Liddell won the 400 metres, breaking the world record in the final. Abrahams took the gold medal in the 100 metres, matching the Olympic record in three of the four rounds. Lowe took the third championship for Great Britain, in the 800 metres. The 4 × 100 metre relay team, including Abrahams, briefly took the world record, though relinquished it to the American team which beat the British squad in the final.

Ranks given are within the heat.

Boxing 

Sixteen boxers represented Great Britain at the 1924 Games; Great Britain was one of four nations to have two wrestlers in each weight class (along with France, Italy, and the United States). It was the nation's third appearance in the sport. Great Britain matched the United States for most gold medals, at two, and most silver medals, also at two; those were all the medals won by the British team, however, while the United States also took a pair of bronzes to take the top medal spot with six to Great Britain's four. Mallin's middleweight championship came after a quarterfinal win by disqualification (Brousse bit Mallin) and a bout against countryman Elliott in the final. Mitchell took the light heavyweight crown without being bitten.

Cycling

Twelve cyclists represented Great Britain in 1924, the most of any nation. It was the nation's fifth appearance in the sport. The British cyclists took two medals—the silver and bronze in the 50 kilometres.

Road cycling

Ranks given are within the heat.

Track cycling

Ranks given are within the heat.

Diving

Eleven divers, five men and six women, represented Great Britain in 1924. It was the nation's fourth appearance in the sport. Clarke's bronze in the plain high diving competition resulted in Great Britain winning a single medal for the third consecutive Games.

Ranks given are within the heat.

 Men

 Women

Equestrian

Six equestrians represented Great Britain in 1924. It was the nation's second appearance in the sport, and first since 1912. Bowden-Smith matched the country's best result to date with a fourth-place finish in the jumping event.

Fencing

20 fencers, 16 men and 4 women, represented Great Britain in 1924. It was the nation's fifth appearance in the sport. Great Britain was one of nine nations to enter women in the first Olympic women's fencing competition; Davis took second in the event to give Great Britain its first individual fencing medal, and first fencing medal since the épée team took silver in 1912.

 Men

Ranks given are within the pool.

 Women

Ranks given are within the pool.

Gymnastics

Eight gymnasts represented Great Britain in 1924. It was the nation's sixth appearance in the sport, matching France for most appearances to that point.

Artistic

Modern pentathlon

Four pentathletes represented Great Britain in 1924. It was the nation's third appearance in the sport. Great Britain was one of six nations to have competed in each edition of the Olympic modern pentathlon to that time.

Polo

Great Britain sent a polo team to the Olympics for the fourth time in 1924. Great Britain was the only nation to send poloists to each Olympic polo tournament. The team beat both of the other European teams, France and Spain, but lost to each of the American teams, Argentina and the United States, in the round-robin tournament to finish with the bronze medal.
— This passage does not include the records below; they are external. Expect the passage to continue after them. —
(** The not-yet-joined handling of ABORT. *)
Definition on_abort (reason : string) (message : option string) : M unit :=
  onLeave {| cd_reason := Some reason; cd_message := message |} ;;
  modify_session (set_session_id None) ;;
  modify_session (set_previous_session_id None) ;;
  modify_session (set_pending_session_id None).

(** [if not self._pending_session_id:
       self._pending_session_id = util.id()] *)
Definition reserve_session_id (rnd : Random) : M unit :=
  s <- get_session ;;
  when (negb (is_set (_pending_session_id s)))
    (modify_session (set_pending_session_id (Some (util_id rnd)))).

(** [onMessage] up to the point where it has added the callbacks to a
    future, which it returns; [None] when the message is handled
    without a future. *)
Definition onMessage_begin (rnd : Random) (msg : Msg) : M (option Callback) :=
  s <- get_session ;;
  match _session_id s with
  | None =>
      reserve_session_id rnd ;;
      match msg with
      | Hello realm roles authmethods authid authrole authextra =>
          modify_session (set_session_roles roles) ;;
          s1 <- get_session ;;
          f <- onHello rnd realm
                 {| hd_realm := realm;
                    hd_authmethods := authmethods;
                    hd_authid := authid;
                    hd_authrole := authrole;
                    hd_authextra := authextra;
                    hd_session_roles := roles;
                    hd_pending_session := _pending_session_id s1 |} ;;
          ret (Some (CbHello f))
      | Authenticate signature =>
          f <- onAuthenticate signature ;;
          ret (Some (CbAuthenticate f))
      | Abort reason message =>
          on_abort reason message ;; ret None
      | _ => ret None
      end
  | Some _ =>
      match msg with
      | Hello _ _ _ _ _ _ => ret None
      | Goodbye reason message =>
          on_goodbye reason message ;; ret None
      | _ => router_process msg ;; ret None
      end
  end.

(** [onMessage] when the future is resolved by the time the callbacks
    are added: they run at once. *)
Definition onMessage (rnd : Random) (msg : Msg) : M unit :=
  cb <- onMessage_begin rnd msg ;;
  match cb with
  | Some cb => fire cb
  | None => ret tt
  end.

End RouterSession.
Lemma occurs_append (c : ascii) (s t : string) :
  occurs c (s ++ t) = (occurs c s || occurs c t)%bool.
Proof.
  induction s as [|a s IH]; simpl; [reflexivity|].
  now rewrite IH, orb_assoc.
Qed.

(** Replacing [c] by a text without [c] leaves no [c]. *)
Lemma occurs_replace_same (c : ascii) (by_ s : string) :
  occurs c by_ = false -> occurs c (replace c by_ s) = false.
Proof.
  intros Hby. induction s as [|a s IH]; simpl; [reflexivity|].
  destruct (Ascii.eqb a c) eqn:E.
  - now rewrite occurs_append, Hby, IH.
  - simpl. now rewrite E, IH.
Qed.

(** Replacing another character by a text without [c] introduces no [c]. *)
Lemma occurs_replace_other (c a : ascii) (by_ s : string) :
  occurs c by_ = false -> occurs c s = false ->
  occurs c (replace a by_ s) = false.
Proof.
  intros Hby. induction s as [|b s IH]; simpl; [reflexivity|].
  intros H. apply orb_false_iff in H as [Hb Hs].
  destruct (Ascii.eqb b a).
  - now rewrite occurs_append, Hby, IH.
  - simpl. now rewrite Hb, IH.
Qed.

(** Nothing to replace, nothing changed. *)
Lemma replace_absent (c : ascii) (by_ s : string) :
  occurs c s = false -> replace c by_ s = s.
Proof.
  induction s as [|a s IH]; simpl; [reflexivity|].
  intros H. apply orb_false_iff in H as [Ha Hs].
  now rewrite Ha, IH.
Qed.

Lemma escape_text_no_dquote (s : string) :
  occurs dquote (UploadForm.escape_text s) = false.
Proof.
  unfold UploadForm.escape_text.
  apply occurs_replace_other; [reflexivity|].
  apply occurs_replace_same. reflexivity.
Qed.

End StringFacts.

Section NumberFacts.
Import JS.

Lemma ten_pos (e : Z) : (0 < inject_Z 10 ^ e)%Q.
Proof. apply Qpower_0_lt. reflexivity. Qed.

(** Scaling the mantissa up and the exponent down keeps the value. *)
Lemma num_to_Q_scaled (m e k : Z) :
  0 <= k ->
  (inject_Z (m * 10 ^ k) * inject_Z 10 ^ (e - k) == inject_Z m * inject_Z 10 ^ e)%Q.
Proof.
  intros Hk.
  rewrite inject_Z_mult, Zpower_Qpower by assumption.
  rewrite <- Qmult_assoc, <- Qpower_plus by discriminate.
  now replace (k + (e - k)) with e by lia.
Qed.

Lemma align_spec (a b : number) :
  let e := Z.min (exponent a) (exponent b) in
  (num_to_Q a == inject_Z (fst (align a b)) * inject_Z 10 ^ e)%Q /\
  (num_to_Q b == inject_Z (snd (align a b)) * inject_Z 10 ^ e)%Q.
Proof.
  unfold align, num_to_Q; cbn [fst snd]; split.
  - set (k := exponent a - Z.min (exponent a) (exponent b)).
    replace (Z.min (exponent a) (exponent b)) with (exponent a - k) by (unfold k; lia).
    symmetry; apply num_to_Q_scaled; unfold k; lia.
  - set (k := exponent b - Z.min (exponent a) (exponent b)).
    replace (Z.min (exponent a) (exponent b)) with (exponent b - k) by (unfold k; lia).
    symmetry; apply num_to_Q_scaled; unfold k; lia.
Qed.

(** The comparison of the model is the comparison of the rationals. *)
Lemma num_ltb_spec (a b : number) :
  num_ltb a b = true <-> (num_to_Q a < num_to_Q b)%Q.
Proof.
  destruct (align_spec a b) as [Ha Hb].
  unfold num_ltb. destruct (align a b) as [x y]; cbn [fst snd] in *.
  rewrite Ha, Hb, Qmult_lt_r by apply ten_pos.
  rewrite Z.ltb_lt. rewrite Zlt_Qlt. reflexivity.
Qed.

Lemma num_ltb_false (a b : number) :
  num_ltb a b = false <-> (num_to_Q b <= num_to_Q a)%Q.
Proof.
  rewrite <- Bool.not_true_iff_false, num_ltb_spec.
  split; [apply Qnot_lt_le | apply Qle_not_lt].
Qed.

Lemma num_to_Q_zero : (num_to_Q zero == 0)%Q.
Proof. reflexivity. Qed.

Lemma num_to_Q_one : (num_to_Q one == 1)%Q.
Proof. reflexivity. Qed.

(** [Math.max(0, Math.min(1, v))] is the clamp of the specification. *)
Lemma clamp_spec (n : number) :
  (num_to_Q (Math_max zero (Math_min one n))
   == AnalyzeForm.spec_fill_fraction (num_to_Q n))%Q.
Proof.
  unfold AnalyzeForm.spec_fill_fraction, Math_max, Math_min.
  destruct (num_ltb n one) eqn:H1.
  - apply num_ltb_spec in H1. rewrite num_to_Q_one in H1.
    rewrite (Q.min_r 1 (num_to_Q n)) by now apply Qlt_le_weak.
    destruct (num_ltb zero n) eqn:H0.
    + apply num_ltb_spec in H0. rewrite num_to_Q_zero in H0.
      now rewrite Q.max_r by now apply Qlt_le_weak.
    + apply num_ltb_false in H0. rewrite num_to_Q_zero in H0.
      now rewrite Q.max_l.
  - apply num_ltb_false in H1. rewrite num_to_Q_one in H1.
    rewrite (Q.min_l 1 (num_to_Q n)) by assumption.
    replace (num_ltb zero one) with true by reflexivity.
    rewrite num_to_Q_one. now rewrite Q.max_r.
Qed.

End NumberFacts.

Section Digits.
Import JS Grammar.

Lemma of_digits_snoc (ds : list Z) (d : Z) :
  of_digits (ds ++ [d]) = of_digits ds * 10 + d.
Proof. unfold of_digits. now rewrite fold_left_app. Qed.

(** What [to_digits_aux] puts in front of its accumulator. *)
Lemma to_digits_aux_spec (fuel : nat) :
  forall n acc,
    0 <= n < 10 ^ Z.of_nat (S fuel) ->
    exists ds,
      to_digits_aux (S fuel) n acc = (ds ++ acc)%list /\
      of_digits ds = n /\ Forall digit ds /\ ds <> [] /\
      (0 < n -> hd 0 ds <> 0) /\ last ds 0 = n mod 10.
Proof.
  induction fuel as [|fuel IH]; intros n acc Hn.
  - change (10 ^ Z.of_nat 1) with 10 in Hn.
    exists [n]. cbn [to_digits_aux].
    replace (n <? 10) with true by (symmetry; apply Z.ltb_lt; lia).
    repeat split; cbn; try lia.
    + repeat constructor; lia.
    + discriminate.
    + now rewrite Z.mod_small by lia.
  - cbn [to_digits_aux]. destruct (Z.ltb_spec n 10) as [Hlt|Hge].
    + exists [n]. repeat split; cbn; try lia.
      * repeat constructor; lia.
      * discriminate.
      * now rewrite Z.mod_small by lia.
    + destruct (IH (n / 10) (n mod 10 :: acc)) as (ds & E & Hv & Hd & Hne & Hhd & _).
      { split; [apply Z.div_pos; lia|].
        apply Z.div_lt_upper_bound; [lia|].
        rewrite Nat2Z.inj_succ, Z.pow_succ_r in Hn by lia. lia. }
      exists (ds ++ [n mod 10])%list.
      rewrite <- app_assoc. split; [exact E|].
      split; [rewrite of_digits_snoc, Hv; symmetry; rewrite Z.mul_comm;
              apply Z.div_mod; lia|].
      split.
      { apply Forall_app; split; [exact Hd|].
        constructor; [|constructor].
        pose proof (Z.mod_pos_bound n 10). unfold digit. lia. }
      split; [now destruct ds|].
      split; [|apply last_last].
      intros _. destruct ds as [|d ds]; [congruence|].
      apply Hhd. apply Z.div_str_pos. lia.
Qed.

Lemma to_digits_spec (n : Z) :
  0 <= n ->
  of_digits (to_digits n) = n /\ Forall digit (to_digits n) /\ to_digits n <> [] /\
  (0 < n -> hd 0 (to_digits n) <> 0) /\ last (to_digits n) 0 = n mod 10.
Proof.
  intros Hn. unfold to_digits.
  destruct (to_digits_aux_spec (Z.to_nat (Z.log2 n)) n []) as (ds & E & H).
  { split; [exact Hn|].
    rewrite Nat2Z.inj_succ, Z2Nat.id by apply Z.log2_nonneg.
    destruct (Z.eq_dec n 0) as [->|Hnz]; [reflexivity|].
    apply Z.lt_le_trans with (2 ^ Z.succ (Z.log2 n)).
    - apply Z.log2_spec. lia.
    - apply Z.pow_le_mono_l. pose proof (Z.log2_nonneg n). lia. }
  rewrite E, app_nil_r. exact H.
Qed.










End Digits.

Section Formatting.
Import JS Grammar.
Ranks given are within the pool.

Rowing

21 rowers represented Great Britain in 1924. It was the nation's fifth appearance in the sport, tying Belgium and Canada for most appearances. For the first time, some of the British rowers competed without winning medals; prior to 1924, Great Britain won 15 medals with its 15 entries. In 1924, the rowers took only two gold medals in their five entries.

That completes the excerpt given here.